TASK DESCRIPTION: Look below for the lines from the one with "let url_lower := Str.lower url in" to the one with "let st := rule (existsb (fun tld", and copy exactly those lines, both ends included.

═════ DATA PROVIDED ═════

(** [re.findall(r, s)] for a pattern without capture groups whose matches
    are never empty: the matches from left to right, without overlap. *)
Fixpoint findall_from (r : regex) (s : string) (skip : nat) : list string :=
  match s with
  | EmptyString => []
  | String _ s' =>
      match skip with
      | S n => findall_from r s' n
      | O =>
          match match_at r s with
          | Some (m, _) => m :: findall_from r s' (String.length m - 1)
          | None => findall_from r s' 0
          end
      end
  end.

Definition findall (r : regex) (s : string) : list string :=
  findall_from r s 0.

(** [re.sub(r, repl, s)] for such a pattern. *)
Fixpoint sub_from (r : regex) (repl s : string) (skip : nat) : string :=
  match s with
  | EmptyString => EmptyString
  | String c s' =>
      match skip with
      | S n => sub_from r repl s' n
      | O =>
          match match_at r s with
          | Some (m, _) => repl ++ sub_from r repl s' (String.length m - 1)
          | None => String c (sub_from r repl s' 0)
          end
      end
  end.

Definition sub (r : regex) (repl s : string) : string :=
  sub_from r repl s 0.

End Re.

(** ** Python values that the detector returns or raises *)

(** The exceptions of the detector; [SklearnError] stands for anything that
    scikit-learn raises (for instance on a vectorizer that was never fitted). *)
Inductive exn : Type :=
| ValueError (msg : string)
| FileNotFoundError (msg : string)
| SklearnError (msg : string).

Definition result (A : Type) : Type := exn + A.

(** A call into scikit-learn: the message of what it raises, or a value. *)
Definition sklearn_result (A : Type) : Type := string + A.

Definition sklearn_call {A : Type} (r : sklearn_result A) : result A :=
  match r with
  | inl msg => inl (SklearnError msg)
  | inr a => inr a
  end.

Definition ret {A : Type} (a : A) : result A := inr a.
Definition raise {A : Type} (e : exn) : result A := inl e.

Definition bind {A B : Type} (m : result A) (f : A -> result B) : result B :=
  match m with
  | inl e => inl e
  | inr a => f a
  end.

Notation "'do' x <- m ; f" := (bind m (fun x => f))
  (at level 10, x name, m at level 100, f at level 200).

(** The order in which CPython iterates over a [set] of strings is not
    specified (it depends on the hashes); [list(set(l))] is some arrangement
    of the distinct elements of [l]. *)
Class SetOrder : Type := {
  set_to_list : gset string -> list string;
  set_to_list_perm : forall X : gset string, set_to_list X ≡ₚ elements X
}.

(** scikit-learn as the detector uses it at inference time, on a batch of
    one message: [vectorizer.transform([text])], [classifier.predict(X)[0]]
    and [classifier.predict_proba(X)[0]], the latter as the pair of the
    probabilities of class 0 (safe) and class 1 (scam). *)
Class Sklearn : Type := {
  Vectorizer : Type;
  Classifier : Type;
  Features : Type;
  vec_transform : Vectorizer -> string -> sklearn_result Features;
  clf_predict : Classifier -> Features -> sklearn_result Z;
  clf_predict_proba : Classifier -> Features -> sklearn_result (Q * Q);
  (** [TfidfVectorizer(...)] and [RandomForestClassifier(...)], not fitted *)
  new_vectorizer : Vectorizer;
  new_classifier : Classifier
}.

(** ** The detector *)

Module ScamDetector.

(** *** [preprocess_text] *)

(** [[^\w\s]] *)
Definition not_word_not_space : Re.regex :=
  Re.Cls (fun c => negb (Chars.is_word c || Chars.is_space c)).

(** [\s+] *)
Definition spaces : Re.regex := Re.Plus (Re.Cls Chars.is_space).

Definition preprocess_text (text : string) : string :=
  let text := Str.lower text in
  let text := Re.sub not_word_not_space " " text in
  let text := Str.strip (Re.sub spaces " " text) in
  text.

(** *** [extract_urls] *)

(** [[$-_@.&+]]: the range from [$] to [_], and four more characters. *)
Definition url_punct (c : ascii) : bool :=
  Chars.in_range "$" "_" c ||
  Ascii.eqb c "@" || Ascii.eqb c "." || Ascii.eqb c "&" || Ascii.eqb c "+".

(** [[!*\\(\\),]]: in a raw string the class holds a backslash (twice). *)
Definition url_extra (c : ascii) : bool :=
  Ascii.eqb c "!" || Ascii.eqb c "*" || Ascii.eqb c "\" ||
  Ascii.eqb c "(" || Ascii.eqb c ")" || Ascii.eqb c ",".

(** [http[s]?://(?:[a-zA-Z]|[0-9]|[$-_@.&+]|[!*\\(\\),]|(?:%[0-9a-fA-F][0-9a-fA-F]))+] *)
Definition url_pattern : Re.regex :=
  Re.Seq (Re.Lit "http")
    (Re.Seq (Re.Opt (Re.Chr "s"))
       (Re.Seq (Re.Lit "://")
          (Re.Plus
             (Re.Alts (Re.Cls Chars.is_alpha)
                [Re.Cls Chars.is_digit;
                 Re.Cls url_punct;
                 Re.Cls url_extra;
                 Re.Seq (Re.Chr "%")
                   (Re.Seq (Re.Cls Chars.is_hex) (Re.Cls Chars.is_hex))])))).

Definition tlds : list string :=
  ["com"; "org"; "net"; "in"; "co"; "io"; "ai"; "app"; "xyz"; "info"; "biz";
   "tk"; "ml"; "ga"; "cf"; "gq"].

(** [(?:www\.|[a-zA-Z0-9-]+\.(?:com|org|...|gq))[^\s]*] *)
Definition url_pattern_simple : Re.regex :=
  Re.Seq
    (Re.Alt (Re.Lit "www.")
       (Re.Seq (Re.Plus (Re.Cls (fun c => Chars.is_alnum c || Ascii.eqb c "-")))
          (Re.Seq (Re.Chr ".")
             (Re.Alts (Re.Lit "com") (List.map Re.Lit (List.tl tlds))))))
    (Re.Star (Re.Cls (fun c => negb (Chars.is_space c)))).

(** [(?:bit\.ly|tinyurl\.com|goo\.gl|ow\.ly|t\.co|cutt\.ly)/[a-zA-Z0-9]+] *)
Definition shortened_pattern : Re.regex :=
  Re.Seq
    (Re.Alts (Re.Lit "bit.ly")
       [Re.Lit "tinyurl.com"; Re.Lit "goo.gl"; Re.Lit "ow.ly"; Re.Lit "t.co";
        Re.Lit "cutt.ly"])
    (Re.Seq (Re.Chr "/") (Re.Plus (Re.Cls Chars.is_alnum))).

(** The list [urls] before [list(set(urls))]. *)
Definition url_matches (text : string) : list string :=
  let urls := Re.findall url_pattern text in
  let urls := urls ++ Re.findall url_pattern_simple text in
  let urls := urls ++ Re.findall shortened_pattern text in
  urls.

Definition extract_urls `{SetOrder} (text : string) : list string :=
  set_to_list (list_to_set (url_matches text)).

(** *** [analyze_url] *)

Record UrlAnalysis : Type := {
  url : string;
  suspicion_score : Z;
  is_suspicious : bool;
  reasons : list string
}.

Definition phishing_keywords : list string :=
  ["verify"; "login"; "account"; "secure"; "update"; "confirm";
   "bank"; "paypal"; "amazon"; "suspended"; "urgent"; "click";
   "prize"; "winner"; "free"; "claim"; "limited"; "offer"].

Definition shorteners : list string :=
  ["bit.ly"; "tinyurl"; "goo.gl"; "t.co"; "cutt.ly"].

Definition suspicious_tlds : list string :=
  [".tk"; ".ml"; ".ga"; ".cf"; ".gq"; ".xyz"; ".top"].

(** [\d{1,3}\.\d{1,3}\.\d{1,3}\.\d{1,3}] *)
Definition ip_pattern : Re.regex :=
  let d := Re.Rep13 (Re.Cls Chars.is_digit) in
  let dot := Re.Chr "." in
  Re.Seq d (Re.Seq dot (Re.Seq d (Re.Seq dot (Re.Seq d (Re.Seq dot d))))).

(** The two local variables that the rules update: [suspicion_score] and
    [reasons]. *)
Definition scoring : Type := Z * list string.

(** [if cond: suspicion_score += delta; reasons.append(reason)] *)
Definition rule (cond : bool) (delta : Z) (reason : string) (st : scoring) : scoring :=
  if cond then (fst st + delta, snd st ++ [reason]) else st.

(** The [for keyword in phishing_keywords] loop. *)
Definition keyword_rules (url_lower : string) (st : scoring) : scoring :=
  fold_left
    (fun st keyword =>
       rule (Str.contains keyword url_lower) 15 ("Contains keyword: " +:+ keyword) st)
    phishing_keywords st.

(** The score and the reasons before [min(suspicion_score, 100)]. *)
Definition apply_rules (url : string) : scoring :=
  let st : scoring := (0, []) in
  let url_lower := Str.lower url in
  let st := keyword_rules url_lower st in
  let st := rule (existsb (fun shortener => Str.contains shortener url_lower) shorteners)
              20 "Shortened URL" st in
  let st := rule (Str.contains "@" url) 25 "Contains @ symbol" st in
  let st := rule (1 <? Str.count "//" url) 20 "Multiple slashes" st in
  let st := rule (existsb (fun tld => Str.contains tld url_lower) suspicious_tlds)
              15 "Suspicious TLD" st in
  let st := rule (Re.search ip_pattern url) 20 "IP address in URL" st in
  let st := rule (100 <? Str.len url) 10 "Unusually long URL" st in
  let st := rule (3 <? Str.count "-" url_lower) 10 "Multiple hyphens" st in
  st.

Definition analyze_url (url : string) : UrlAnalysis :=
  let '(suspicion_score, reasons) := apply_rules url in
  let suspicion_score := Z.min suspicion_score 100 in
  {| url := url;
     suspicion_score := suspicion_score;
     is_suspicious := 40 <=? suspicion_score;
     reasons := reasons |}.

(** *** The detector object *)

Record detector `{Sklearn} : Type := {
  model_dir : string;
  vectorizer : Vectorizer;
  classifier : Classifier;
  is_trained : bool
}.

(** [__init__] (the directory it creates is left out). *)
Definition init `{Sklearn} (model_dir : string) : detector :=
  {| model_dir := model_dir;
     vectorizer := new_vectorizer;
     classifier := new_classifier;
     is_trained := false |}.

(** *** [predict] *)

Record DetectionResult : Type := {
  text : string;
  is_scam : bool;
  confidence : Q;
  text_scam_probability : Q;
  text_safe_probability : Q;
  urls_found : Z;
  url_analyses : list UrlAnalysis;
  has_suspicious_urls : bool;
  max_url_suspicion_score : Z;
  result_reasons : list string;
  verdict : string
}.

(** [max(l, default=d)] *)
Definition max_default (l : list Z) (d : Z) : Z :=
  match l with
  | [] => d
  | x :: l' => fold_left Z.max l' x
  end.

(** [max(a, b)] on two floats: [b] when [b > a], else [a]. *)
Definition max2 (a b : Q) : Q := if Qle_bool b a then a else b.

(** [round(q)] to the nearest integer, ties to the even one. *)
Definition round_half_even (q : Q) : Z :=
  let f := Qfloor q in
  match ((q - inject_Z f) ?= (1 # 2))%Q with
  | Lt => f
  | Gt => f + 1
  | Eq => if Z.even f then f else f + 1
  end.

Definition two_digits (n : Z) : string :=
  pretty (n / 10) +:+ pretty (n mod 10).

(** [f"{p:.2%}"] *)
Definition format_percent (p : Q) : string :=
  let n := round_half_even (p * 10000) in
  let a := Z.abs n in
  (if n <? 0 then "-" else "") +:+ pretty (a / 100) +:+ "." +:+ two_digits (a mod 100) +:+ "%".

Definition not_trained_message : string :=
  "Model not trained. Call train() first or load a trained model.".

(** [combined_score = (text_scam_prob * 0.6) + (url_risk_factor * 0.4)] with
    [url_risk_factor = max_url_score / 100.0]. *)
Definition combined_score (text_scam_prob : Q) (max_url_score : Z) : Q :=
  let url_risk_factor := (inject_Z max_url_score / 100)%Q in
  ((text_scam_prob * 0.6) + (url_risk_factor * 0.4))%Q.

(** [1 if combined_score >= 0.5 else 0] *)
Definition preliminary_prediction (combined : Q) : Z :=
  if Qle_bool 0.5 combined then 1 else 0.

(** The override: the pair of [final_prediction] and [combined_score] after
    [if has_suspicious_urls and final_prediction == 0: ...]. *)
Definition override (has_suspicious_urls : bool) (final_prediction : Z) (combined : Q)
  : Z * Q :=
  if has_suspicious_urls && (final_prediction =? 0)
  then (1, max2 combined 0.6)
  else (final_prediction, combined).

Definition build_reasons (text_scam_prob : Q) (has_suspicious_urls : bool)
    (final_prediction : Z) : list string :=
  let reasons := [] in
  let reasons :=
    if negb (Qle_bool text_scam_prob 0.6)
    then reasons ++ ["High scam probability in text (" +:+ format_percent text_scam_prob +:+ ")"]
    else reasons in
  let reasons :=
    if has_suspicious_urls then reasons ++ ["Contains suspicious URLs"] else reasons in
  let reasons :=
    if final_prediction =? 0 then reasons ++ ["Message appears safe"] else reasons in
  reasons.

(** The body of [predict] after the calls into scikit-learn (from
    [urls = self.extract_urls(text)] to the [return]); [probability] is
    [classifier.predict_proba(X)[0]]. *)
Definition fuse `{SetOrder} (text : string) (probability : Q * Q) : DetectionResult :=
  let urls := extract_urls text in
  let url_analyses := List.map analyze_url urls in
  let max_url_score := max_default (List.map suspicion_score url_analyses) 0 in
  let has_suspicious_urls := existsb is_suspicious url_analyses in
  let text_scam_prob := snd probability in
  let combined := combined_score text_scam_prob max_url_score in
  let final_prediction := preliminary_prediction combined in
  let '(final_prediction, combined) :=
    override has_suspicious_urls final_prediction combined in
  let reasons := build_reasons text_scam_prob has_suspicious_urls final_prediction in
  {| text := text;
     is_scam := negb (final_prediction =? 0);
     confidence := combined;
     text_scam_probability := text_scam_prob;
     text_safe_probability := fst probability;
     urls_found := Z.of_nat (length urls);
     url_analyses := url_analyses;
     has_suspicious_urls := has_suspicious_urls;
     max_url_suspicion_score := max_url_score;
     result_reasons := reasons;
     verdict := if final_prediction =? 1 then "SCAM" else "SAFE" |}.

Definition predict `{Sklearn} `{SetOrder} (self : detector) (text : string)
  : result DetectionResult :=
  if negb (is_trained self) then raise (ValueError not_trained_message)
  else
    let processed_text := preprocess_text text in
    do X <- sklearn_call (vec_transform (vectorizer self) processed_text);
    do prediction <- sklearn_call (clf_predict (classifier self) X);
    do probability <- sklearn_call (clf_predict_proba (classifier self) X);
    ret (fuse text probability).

═════
═════ DATA PROVIDED ═════

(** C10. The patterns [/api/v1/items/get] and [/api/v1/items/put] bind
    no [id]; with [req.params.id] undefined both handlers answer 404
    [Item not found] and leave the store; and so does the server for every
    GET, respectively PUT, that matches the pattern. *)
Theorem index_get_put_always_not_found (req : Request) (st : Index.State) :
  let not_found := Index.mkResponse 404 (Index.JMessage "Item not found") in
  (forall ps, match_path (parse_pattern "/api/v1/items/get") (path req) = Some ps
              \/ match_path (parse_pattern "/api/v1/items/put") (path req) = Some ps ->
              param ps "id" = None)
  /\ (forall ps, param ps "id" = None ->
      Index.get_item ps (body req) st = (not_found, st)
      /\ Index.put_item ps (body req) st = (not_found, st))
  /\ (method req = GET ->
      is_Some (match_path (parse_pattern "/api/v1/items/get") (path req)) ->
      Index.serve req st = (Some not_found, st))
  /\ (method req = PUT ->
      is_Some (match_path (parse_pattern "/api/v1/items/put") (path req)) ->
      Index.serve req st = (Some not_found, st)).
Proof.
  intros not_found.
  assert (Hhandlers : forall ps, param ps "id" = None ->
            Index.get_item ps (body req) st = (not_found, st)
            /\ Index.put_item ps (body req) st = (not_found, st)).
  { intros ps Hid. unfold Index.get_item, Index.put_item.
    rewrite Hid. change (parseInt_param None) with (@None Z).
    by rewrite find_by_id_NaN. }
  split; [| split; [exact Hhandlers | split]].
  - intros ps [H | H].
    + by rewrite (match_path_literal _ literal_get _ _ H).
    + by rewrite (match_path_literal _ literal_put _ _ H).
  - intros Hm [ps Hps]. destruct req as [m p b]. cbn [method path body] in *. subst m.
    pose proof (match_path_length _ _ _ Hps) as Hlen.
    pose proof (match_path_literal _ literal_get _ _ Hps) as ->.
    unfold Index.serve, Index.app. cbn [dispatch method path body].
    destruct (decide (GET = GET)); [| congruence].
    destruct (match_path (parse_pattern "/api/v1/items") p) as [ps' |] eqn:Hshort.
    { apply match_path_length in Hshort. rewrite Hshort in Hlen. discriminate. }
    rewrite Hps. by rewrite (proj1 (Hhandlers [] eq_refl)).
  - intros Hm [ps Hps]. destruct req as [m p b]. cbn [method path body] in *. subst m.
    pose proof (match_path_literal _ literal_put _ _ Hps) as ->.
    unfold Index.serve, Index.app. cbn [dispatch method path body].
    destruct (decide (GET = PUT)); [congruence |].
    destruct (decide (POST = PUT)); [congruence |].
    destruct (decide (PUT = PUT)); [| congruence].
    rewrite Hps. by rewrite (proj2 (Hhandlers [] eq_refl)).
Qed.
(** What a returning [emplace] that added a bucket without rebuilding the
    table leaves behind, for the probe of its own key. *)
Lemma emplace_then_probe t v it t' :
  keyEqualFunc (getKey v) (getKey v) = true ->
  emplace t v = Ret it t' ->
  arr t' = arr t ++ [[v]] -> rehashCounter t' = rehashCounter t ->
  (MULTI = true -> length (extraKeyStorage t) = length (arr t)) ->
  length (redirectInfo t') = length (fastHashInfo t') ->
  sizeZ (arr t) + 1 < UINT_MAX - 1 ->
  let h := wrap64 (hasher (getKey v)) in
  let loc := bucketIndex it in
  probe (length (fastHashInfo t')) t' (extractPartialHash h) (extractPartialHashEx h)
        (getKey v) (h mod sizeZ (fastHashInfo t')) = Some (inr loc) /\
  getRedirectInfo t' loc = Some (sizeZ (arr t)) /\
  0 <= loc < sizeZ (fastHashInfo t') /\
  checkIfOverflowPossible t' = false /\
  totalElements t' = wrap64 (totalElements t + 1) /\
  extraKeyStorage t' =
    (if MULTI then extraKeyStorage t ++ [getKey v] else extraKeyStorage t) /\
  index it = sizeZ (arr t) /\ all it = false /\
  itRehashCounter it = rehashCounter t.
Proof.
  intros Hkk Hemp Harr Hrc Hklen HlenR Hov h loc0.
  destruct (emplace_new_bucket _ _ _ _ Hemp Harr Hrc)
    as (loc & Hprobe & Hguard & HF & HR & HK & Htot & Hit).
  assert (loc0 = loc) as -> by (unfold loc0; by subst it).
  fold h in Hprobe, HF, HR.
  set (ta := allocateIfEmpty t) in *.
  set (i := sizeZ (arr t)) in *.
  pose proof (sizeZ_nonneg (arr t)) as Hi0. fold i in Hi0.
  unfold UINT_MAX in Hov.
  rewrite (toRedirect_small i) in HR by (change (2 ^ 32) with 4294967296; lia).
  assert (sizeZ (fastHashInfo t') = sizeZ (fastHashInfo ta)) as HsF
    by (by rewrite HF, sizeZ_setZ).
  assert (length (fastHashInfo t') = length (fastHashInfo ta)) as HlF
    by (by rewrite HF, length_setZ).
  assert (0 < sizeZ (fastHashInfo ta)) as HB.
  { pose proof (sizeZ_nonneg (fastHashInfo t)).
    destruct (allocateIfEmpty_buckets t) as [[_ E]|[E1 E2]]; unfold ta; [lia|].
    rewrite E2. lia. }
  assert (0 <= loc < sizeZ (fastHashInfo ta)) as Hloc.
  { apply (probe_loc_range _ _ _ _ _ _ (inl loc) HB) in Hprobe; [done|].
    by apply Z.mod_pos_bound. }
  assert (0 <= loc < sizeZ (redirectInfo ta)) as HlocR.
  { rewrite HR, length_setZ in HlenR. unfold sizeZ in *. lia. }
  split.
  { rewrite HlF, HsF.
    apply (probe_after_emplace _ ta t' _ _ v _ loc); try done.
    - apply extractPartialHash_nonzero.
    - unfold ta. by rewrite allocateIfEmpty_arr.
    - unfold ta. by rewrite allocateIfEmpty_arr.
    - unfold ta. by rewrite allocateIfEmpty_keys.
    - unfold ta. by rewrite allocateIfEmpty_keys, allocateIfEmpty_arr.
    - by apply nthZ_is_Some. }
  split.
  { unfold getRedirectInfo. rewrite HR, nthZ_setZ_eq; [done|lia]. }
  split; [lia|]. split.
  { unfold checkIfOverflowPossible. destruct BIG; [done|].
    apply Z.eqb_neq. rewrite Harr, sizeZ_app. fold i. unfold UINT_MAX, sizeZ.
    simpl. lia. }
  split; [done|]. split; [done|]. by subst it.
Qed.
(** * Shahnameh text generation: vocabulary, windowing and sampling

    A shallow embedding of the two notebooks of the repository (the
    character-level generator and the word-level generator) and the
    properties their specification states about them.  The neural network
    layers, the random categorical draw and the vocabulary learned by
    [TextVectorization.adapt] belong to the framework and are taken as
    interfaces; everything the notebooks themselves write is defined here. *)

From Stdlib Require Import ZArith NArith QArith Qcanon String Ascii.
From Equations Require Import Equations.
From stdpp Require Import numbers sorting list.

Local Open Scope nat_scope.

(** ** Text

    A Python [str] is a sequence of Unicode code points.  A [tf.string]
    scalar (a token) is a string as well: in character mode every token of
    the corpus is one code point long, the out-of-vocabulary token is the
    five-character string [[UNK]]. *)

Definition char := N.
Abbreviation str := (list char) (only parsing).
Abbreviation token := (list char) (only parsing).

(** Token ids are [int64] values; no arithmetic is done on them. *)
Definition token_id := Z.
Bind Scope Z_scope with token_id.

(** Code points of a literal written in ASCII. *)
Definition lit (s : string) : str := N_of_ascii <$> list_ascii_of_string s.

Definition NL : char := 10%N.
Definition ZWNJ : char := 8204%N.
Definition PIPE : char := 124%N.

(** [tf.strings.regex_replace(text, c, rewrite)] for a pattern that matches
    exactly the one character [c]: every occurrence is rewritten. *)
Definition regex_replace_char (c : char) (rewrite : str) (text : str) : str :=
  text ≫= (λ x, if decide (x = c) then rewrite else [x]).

═════

WRITTEN RESPONSE:
  let url_lower := Str.lower url in
  let st := keyword_rules url_lower st in
  let st := rule (existsb (fun shortener => Str.contains shortener url_lower) shorteners)
              20 "Shortened URL" st in
  let st := rule (Str.contains "@" url) 25 "Contains @ symbol" st in
  let st := rule (1 <? Str.count "//" url) 20 "Multiple slashes" st in
  let st := rule (existsb (fun tld => Str.contains tld url_lower) suspicious_tlds)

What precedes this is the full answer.